Dans les deux tercets, le poète nous montre également ce
qu’il va lui arriver quand Hélène sera vieille. Il utilise le lieu commun
« Je serai sous la terre » (v9) pour nous faire
comprendre, de manière euphémismée, qu’il sera mort. Pourtant sa mort ne semble
pas aussi cruelle que la vieillesse d’Hélène et parait même bien tranquille et
apaisée. Il se définit à l’aide d’un pléonasme, comme un futur « fantôme
sans os » (v9). Ce pléonasme, puisqu’un fantôme n’a
normalement pas d’os, permet d’insister sur la légèreté de sa mort qui s’oppose
à la vieillesse écrasante d’Hélène. Le vers suivant, « Par
les ombres myrteux, je prendrais mon repos, » (v10) est
également révélateur de la mort dans laquelle il se présente. En effet dans les
Enfers gréco-romaines, où tous les hommes reposent selon leur vie, le Bois de
Myrte est le lieu de séjour des amants (le myrte étant le symbole de Vénus). Il
ne se présente donc pas dans un paradis chrétien, ce qui pourrait sans doute
être blasphématoire, mais dans un paradis païen qui met mieux en relief son existence
passée à chanter l’amour. Quand l’utilisation du verbe « reposer » celle-ci est révélatrice
de la pensée de Ronsard qui pense que le poète transcende la mort par son
art.
Plusieurs indices nous laissent à penser que Ronsard
porte un point de vue qui va dans ce sens dans son poème. D’abord par le fait
qu’il fasse apparaitre son propre nom, « Ronsard » (v6)

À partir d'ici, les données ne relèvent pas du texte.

Lemma cleanPath_rooted_path p : cleanPath p = cleanPath (rooted_path p).
Proof. rewrite (clean_rooted_eq (rooted_path p)) by apply rooted_path_rooted. done. Qed.

Lemma cleanPath_idem p : cleanPath (cleanPath p) = cleanPath p.
Proof.
  rewrite (cleanPath_rooted_path p). pose proof (rooted_path_rooted p) as Hr. revert Hr.
  generalize (rooted_path p). clear p. intros p Hr. rewrite (clean_rooted_eq p Hr).
  pose proof (clean_rooted p Hr) as Hc. destruct (String.eqb_spec (clean p) "/") as [E|Hne].
  { by rewrite E, andb_false_r. }
  destruct (has_suffix p "/"); cbn [andb negb].
  - assert (Hc2 : is_rooted (clean p +:+ "/") = true).
    { apply has_prefix_spec in Hc as (r & ->). by apply has_prefix_spec; exists (r +:+ "/"). }
    rewrite clean_rooted_eq by done. change "/" with slash_str. rewrite clean_trailing by apply clean_nonempty.
    rewrite clean_idempotent, has_suffix_app. apply String.eqb_neq in Hne. unfold slash_str. by rewrite Hne.
  - rewrite clean_rooted_eq, clean_idempotent by done. destruct (has_suffix (clean p) "/") eqn:Es; [|done].
    by destruct Hne; apply clean_no_slash_end.
Qed.

Lemma cleanPath_escape p : is_rooted p = true -> cleanPath (escape p) = escape (cleanPath p).
Proof.
  intros Hr. rewrite !clean_rooted_eq, clean_escape, slash_end_escape, escape_eqb by (done || by rewrite rooted_escape).
  destruct (_ && _); [|done]. by rewrite escape_app.
Qed.

Lemma cleanPath_is_rooted p : is_rooted (cleanPath p) = true.
Proof.
  rewrite cleanPath_rooted_path, clean_rooted_eq by apply rooted_path_rooted.
  pose proof (clean_rooted _ (rooted_path_rooted p)) as Hc. destruct (_ && _); [|done].
  apply has_prefix_spec in Hc as (r & ->). by apply has_prefix_spec; exists (r +:+ "/").
Qed.

(** ** Where a client's request lands *)

(** The request that is served in the end: the mux sends a client at most once to
    another path. *)
Definition landed (x : Wire) : Request :=
  if String.eqb (cleanPath (wr_path x)) (wr_path x) then decoded x
  else decoded (mkWire (wr_method x) (escape (cleanPath (wr_path x))) (wr_query x) "" (Ok "")).

Lemma Do_lands {W} f (m : ServeMux W) x w :
  Do (Datatypes.S f) m x w
  = if has_char " "%char (wr_query x) then (w, Ok (Resp bad_request))
    else let '(w', out) := serve m (landed x) w in (w', Ok out).
Proof.
  assert (Hs : forall f x, cleanPath (wr_path x) = wr_path x ->
    Do f m x w = if has_char " "%char (wr_query x) then (w, Ok (Resp bad_request))
                 else let '(w', out) := serve m (decoded x) w in (w', Ok out)).
  { intros f' x' Hc. destruct f'; cbn [Do]; unfold ServeHTTP; (destruct (has_char _ _); [done|]);
      rewrite Hc, String.eqb_refl; by destruct (serve m (decoded x') w). }
  unfold landed. destruct (String.eqb_spec (cleanPath (wr_path x)) (wr_path x)) as [E|Hn]; [by apply Hs|].
  cbn [Do]. unfold ServeHTTP. destruct (has_char " "%char (wr_query x)) eqn:Eq; [done|].
  apply String.eqb_neq in Hn. rewrite Hn. rewrite Hs by (cbn [wr_path]; rewrite cleanPath_escape by apply cleanPath_is_rooted;
    by rewrite cleanPath_idem). cbn [wr_query]. by rewrite Eq.
Qed.

(** A clean path that is one segment. *)
Lemma one_segment p n : tail (split_on "/"%char (cleanPath p)) = [n] -> cleanPath p = "/" +:+ n.
Proof.
  intros Ht. pose proof (cleanPath_is_rooted p) as (r & Hr)%has_prefix_spec. rewrite Hr in *.
  change (split_on "/"%char ("/" +:+ r)) with ("" :: split_on "/"%char r) in Ht. cbn [tail] in Ht.
  rewrite <-(join_split "/"%char r), Ht. done.
Qed.

End httpwire.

dans le poème, ce qui est assez rare en poésie. Cette apparition se fait dans
les paroles d’Hélène au discourt direct, comme la marque l’emploi des
guillemets alors que ce dernier est mort et appartient à un passé révolu
grâce à l’emploi du seul imparfait du poème « me célébrait » (v6).
Ronsard montre donc à son lecteur qu’il est encore bien vivant dans les pensées
et les paroles d’Hélène malgré sa mort. Le tissage d’Hélène peut également être
une marque de sa fidélité à Ronsard par-delà la mort. En effet, une autre femme
de la mythologie antique tissait par fidélité envers son mari : « la
sage Pénélope ». Il peut s’agir
d’une référence à l’Odyssée d’Homère ou Pénélope tissera pendant dix ans pour
échapper à ses prétendants et rester fidèle à son mari Ulysse alors qu’elle
ignore s’il est encore en vie. Cependant la fidélité d’Hélène à Ronsard semble
réciproque puisque celui-ci dit l’avoir rendu immortelle dans le huitième
alexandrin « Bénissant votre nom de louange immortelle » donc la construction parfaitement régulière
(3-3/3-3) en fait un vers très solennel. Cette solennité est d’autant plus
forte que le poète utilise un registre religieux catholique avec le verbe
« Bénissant » et le nom « louange » qui est un
type de prière.
Le poète peut donc transcender et faire transcender la
mort, mais on peut également identifier un rôle plus didactique dans ce poème.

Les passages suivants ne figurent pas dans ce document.